## TASK INSTRUCTIONS
Which lines run from the start of the data below to the line containing "unfold create_run_directory. destruct"? Set them down exactly, with none added.

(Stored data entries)
-.-.-
Lemma create_run_directory_costs `{Sha256} uid gid root mid rid h :
  wp anything (create_run_directory uid gid root mid rid) (fun h' _ => entries_at_most (N.of_nat RUN_ID_ATTEMPTS) h h') h.
Proof.
  unfold create_run_directory. destruct rid as [id|].
  { destruct (is_ok _); [|exists 0; split; [apply costs_refl|lia]].
    eapply wp_consequence; [apply create_named_costs|]. intros h' r (e & Hc & He). exists e. split; [done|unfold RUN_ID_ATTEMPTS; lia]. }
  generalize RUN_ID_ATTEMPTS as n. intros n. revert h. induction n as [|n IH]; intros h; cbn [create_run_directory_attempts].
  { exists 0. split; [apply costs_refl|lia]. }
  rewrite wp_bind_ok. eapply wp_consequence; [apply wp_free; unfold generate_run_id; calls_only|].
  intros h1 [id|e] Hc1; [|exists 0; split; [done|lia]].
  rewrite wp_bind. eapply wp_consequence; [apply create_named_costs|]. intros h2 r (e & Hc2 & He).
  pose proof (costs_trans _ _ _ _ _ _ _ Hc1 Hc2) as Hc. cbn in Hc. destruct r as [d|x]; [exists e; split; [done|lia]|].
  destruct (bool_decide _); [|exists e; split; [done|lia]].
  eapply wp_consequence; [apply IH|]. intros h3 r (e' & Hc3 & He'). exists (e + e'). split; [by apply (costs_trans e 0 e' 0 h h2)|lia].
Qed.

Lemma open_path_directory_free p readable : calls_only cost_free (open_path_directory p readable).
Proof.
  unfold open_path_directory. destruct (normal_components _) as [names|]; [|apply calls_only_ret].
  apply calls_only_bind_ok; [unfold os; calls_only|]. intros dir. revert dir. induction names as [|name names IH]; intros dir; cbn [open_below]; [apply calls_only_ret|].
  apply calls_only_bind_ok; [apply calls_only_ret|]. intros n. apply calls_only_bind_ok; [unfold open_directory_at, os; calls_only|]. intros. apply IH.
Qed.

Lemma looks_cost_free {A} (p : prog fs_answer A) : calls_only looks p -> calls_only cost_free p.
Proof. intros Hp. eapply calls_only_mono; [exact Hp|]. by intros []. Qed.

#[local] Hint Extern 3 (calls_only cost_free _) =>
  apply looks_cost_free; first [ apply check_deadline_looks | apply stat_fd_looks | apply bail_if_looks | apply validate_pending_root_looks
                               | apply validate_destination_directory_looks ] : calls_only.
#[local] Hint Resolve open_path_directory_free remove_owned_free : calls_only.
Fixpoint remove_sealed_tree_at (stack : nat) (parent : fd) (name : bytes) : fsprog unit :=
  match stack with
  | O => fail Exhausted
  | S stack =>
      let*? m := stat_at parent name in
      let*? _ :=
        (if file_type m =? S_IFDIR then
           let*? directory := open_directory_at parent name true in
           let*? _ := open_up directory m in
           let*? children := list_pending_directory directory WORKSPACE_ENTRY_MAX in
           let*? _ :=
             (fix remove_children (children : list bytes) : fsprog unit :=
                match children with
                | [] => Ret (Ok tt)
                | child :: children =>
                    let*? child := c_string child in
                    let*? _ := remove_sealed_tree_at stack directory child in
                    remove_children children
                end) children in
           let*? _ := sync_checked directory in
           unlink_at parent name true
         else unlink_at parent name false) in
      sync_checked parent
  end.

Definition remove_owned_tree_at (stack : nat) (parent : fd) (name : bytes) (expected : ObjectIdentity) : fsprog unit :=
  let*? current := stat_at parent name in
  let*? _ := bail_if (negb (bool_decide (identity current = expected))) (lit "refusing to clean a replaced workspace") in
  remove_sealed_tree_at stack parent name.

(** ** The copy *)

Section seal.
Context `{Sha256} (source_uid source_gid sealer_uid target_gid : N).

Definition validate_source_directory (m : StatSnapshot) : result FsError unit :=
  fail_if (negb (directory_matches m source_uid source_gid SOURCE_DIRECTORY_MODE)) (Bail (pending ++ lit " directory owner or mode is invalid")).

Definition validate_source_file (m : StatSnapshot) : result FsError unit :=
  fail_if (negb ((file_type m =? S_IFREG) && (st_uid m =? source_uid) && (st_gid m =? source_gid) && (st_permissions m =? SOURCE_FILE_MODE)))
    (Bail (pending ++ lit " file owner or mode is invalid")) ;?
  fail_if (negb (st_links m =? 1)) (Bail (pending ++ lit " contains a hard-linked file")).

Definition validate_sealed_directory (m : StatSnapshot) : fsprog unit :=
  bail_if (negb (directory_matches m sealer_uid target_gid SEALED_DIRECTORY_MODE)) (lit "sealed workspace directory metadata is invalid").

Definition check_source_directory (source : fd) (before : StatSnapshot) : fsprog unit :=
  let*? _ := Ret (validate_source_directory before) in
  ensure_posix_acl_absent source (lit "pending workspace directory").

Definition finish_sealed_directory (source_child target_child : fd) (entry : StatSnapshot) : fsprog unit :=
  let*? _ := set_owner_and_mode target_child sealer_uid target_gid SEALED_DIRECTORY_MODE in
  let*? _ := sync_checked target_child in
  let*? m := stat_fd target_child in
  let*? _ := validate_sealed_directory m in
  let*? _ := ensure_posix_acl_absent target_child (lit "sealed workspace directory") in
  recheck_directory pending source_child entry.

Definition finish_sealed_file (target : fd) (entry : StatSnapshot) : fsprog unit :=
  let*? _ := set_owner_and_mode target sealer_uid target_gid SEALED_FILE_MODE in
  let*? _ := sync_checked target in
  let*? sealed := stat_fd target in
  let*? _ := bail_if (negb (file_matches sealed sealer_uid target_gid SEALED_FILE_MODE (st_size entry)))
               (lit "sealed workspace file metadata is invalid") in
  ensure_posix_acl_absent target (lit "sealed workspace file").

Definition sealing_policy : CopyPolicy := {|
  subject := pending;
  work_operation := sealing;
  copy_operation := lit "fresh-inode workspace copy";
  verify_operation := lit "fresh-inode workspace verification";
  invalid_size := lit " is invalid";
  private_directory_mode := PRIVATE_ROOT_MODE;
  target_readable := false;
  check_directory := check_source_directory;
  check_child := validate_source_directory;
  check_file := validate_source_file;
  check_source source := ensure_posix_acl_absent source (lit "pending workspace file");
  prepare_directory target_child := set_owner_and_mode target_child sealer_uid target_gid PRIVATE_ROOT_MODE;
  finish_directory := finish_sealed_directory;
  prepare_file target := set_owner_and_mode target sealer_uid target_gid SOURCE_FILE_MODE;
  finish_file := finish_sealed_file
|}.

(** The functions of the file that are instances of the common copy, [copy_directory] from
    the root on. *)
Definition seal_reject_growth : fd -> fsprog unit := reject_source_growth sealing_policy.
Definition seal_copy_exact (limits : Limits) : fd -> fd -> N -> fsprog bytes := copy_exact_with_digest sealing_policy limits.
Definition seal_hash_exact (limits : Limits) : fd -> N -> fsprog bytes := hash_exact_source sealing_policy limits.
Definition seal_file (limits : Limits) : fd -> fd -> bytes -> StatSnapshot -> CopyState -> fsprog CopyState := copy_file sealing_policy limits.
Definition seal_directory (limits : Limits) (source target : fd) : fsprog CopyState :=
  copy_directory sealing_policy limits (root_levels limits) source target (mkCopyState 0 0).

(** ** The staging directory *)

Definition staging_name (pid sequence : N) : bytes := STAGING_PREFIX ++ decimal pid ++ lit "-" ++ decimal sequence.

Definition open_staging (staging : fd) (name : bytes) : fsprog bytes :=
  let*? directory := open_directory_at staging name true in
  let*? _ := set_owner_and_mode directory sealer_uid target_gid PRIVATE_ROOT_MODE in
  Ret (Ok name).

Fixpoint create_staging_attempts (attempts : nat) (stack : nat) (staging : fd) : fsprog bytes :=
  match attempts with
  | O => bail (lit "failed to allocate a unique workspace staging directory")
  | S attempts =>
      let* sequence := (perform NextSequence : prog fs_answer N) in
      let* pid := (perform ProcessId : prog fs_answer N) in
      let name := staging_name pid sequence in
      let* made := (perform (MkdirAt staging name PRIVATE_ROOT_MODE) : prog fs_answer (result N unit)) in
      match made with
      | Ok _ =>
          let* result := open_staging staging name in
          match result with
          | Ok name => Ret (Ok name)
          | Err error =>
              let* cleanup := remove_sealed_tree_at stack staging name in
              match cleanup with
              | Ok _ => fail error
              | Err cleanup_error => fail (AlsoFailed error [cleanup_error])
              end
          end
      | Err errno =>
          if negb (errno =? EEXIST) then fail (Os errno) else create_staging_attempts attempts stack staging
      end
  end.

Definition create_staging_directory (stack : nat) (staging : fd) : fsprog bytes := create_staging_attempts 128 stack staging.
End seal.

(** ** Sealing *)

Record Roots : Type := mkRoots { pending_root : fd; source_consumed_root : fd; input_root : fd }.

Definition reject_same_roots (r : Roots) : fsprog unit :=
  let*? _ := reject_same_root (pending_root r) (source_consumed_root r) in
  let*? _ := reject_same_root (pending_root r) (input_root r) in
  reject_same_root (source_consumed_root r) (input_root r).

Definition ensure_roots_unchanged (paths : SealPaths) (r : Roots) : fsprog unit :=
  let*? _ := ensure_root_path_unchanged (sp_pending_root paths) (pending_root r) in
  let*? _ := ensure_root_path_unchanged (sp_source_consumed_root paths) (source_consumed_root r) in
  ensure_root_path_unchanged (sp_input_root paths) (input_root r).

(** What [preflight_at] and [seal_workspace_with_limits] both do first: the three roots are
    opened, checked and compared. *)
Definition open_roots (paths : SealPaths) (sealer_uid source_gid target_gid : N) : fsprog Roots :=
  let*? pending_root := open_absolute_directory (sp_pending_root paths) in
  let*? source_consumed_root := open_absolute_directory (sp_source_consumed_root paths) in
  let*? input_root := open_absolute_directory (sp_input_root paths) in
  let roots := mkRoots pending_root source_consumed_root input_root in
  let*? _ := validate_root pending_root sealer_uid (Some source_gid) PENDING_ROOT_MODE (lit "pending input root") in
  let*? _ := validate_root source_consumed_root sealer_uid None PRIVATE_ROOT_MODE (lit "source-consumed input root") in
  let*? _ := validate_root input_root sealer_uid (Some target_gid) SHARED_ROOT_MODE (lit "sealed input root") in
  let*? _ := reject_same_roots roots in
  let*? _ := ensure_roots_unchanged paths roots in
  Ret (Ok roots).

Definition preflight_at (paths : SealPaths) (source_gid target_gid : N) : fsprog unit :=
  let*? _ := validate_root_layout paths in
  let*? sealer_uid := required_sealer_uid in
  let*? _ := open_roots paths sealer_uid source_gid target_gid in
  Ret (Ok tt).
(* ===== verification/InputSealerRules.v ===== *)
(** * What sealing promises

    The laws of the sealing policy; a sealed workspace is published only when the whole copy
    is finished, and a failure leaves nothing in the roots. *)

From S2P Require Import Prelude Effects Text Digest Paths WorkBudget Descriptors DescriptorRules TreeCopy TreeCopyRules LauncherProtocol IsolatedPlan RunnerInput InputSealer.

Local Open Scope N_scope.

Abbreviation ev := (event fs_answer) (only parsing).

(** ** The laws *)

Section laws.
Context (source_uid source_gid sealer_uid target_gid : N).

Lemma set_owner_and_mode_ok env h h' f uid gid mode :
  exec env h (set_owner_and_mode f uid gid mode) = (h', Ok tt) ->
  h' = Ev (Fchmod f mode) (Ok tt) :: Ev (Fchown f uid gid) (Ok tt) :: h.
Proof.
  unfold set_owner_and_mode. intros (h1 & [] & H1 & H2)%exec_bind_ok. prim_ok H1. prim_ok H2. done.
Qed.

(** After [set_owner_and_mode] and a sync, with calls that only look in between. *)
Lemma sealed_about env h h1 h2 h' f uid gid mode {A} (p : prog fs_answer A) a :
  exec env h (set_owner_and_mode f uid gid mode) = (h1, Ok tt) ->
  exec env h1 (sync_checked f) = (h2, Ok tt) -> calls_only looks p -> exec env h2 p = (h', a) ->
  exists rest, about f h' = Ev (Fsync f) (Ok tt) :: Ev (Fchmod f mode) (Ok tt) :: rest.
Proof.
  intros ->%set_owner_and_mode_ok H2 Hp He. unfold sync_checked in H2. prim_ok H2.
  rewrite (exec_looks_about f _ _ _ _ _ Hp He). eexists. by rewrite !about_touch.
Qed.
-.-.-
## SOLUTION FOR THIS PROBLEM
Lemma create_run_directory_costs `{Sha256} uid gid root mid rid h :
  wp anything (create_run_directory uid gid root mid rid) (fun h' _ => entries_at_most (N.of_nat RUN_ID_ATTEMPTS) h h') h.
Proof.
  unfold create_run_directory. destruct rid as [id|].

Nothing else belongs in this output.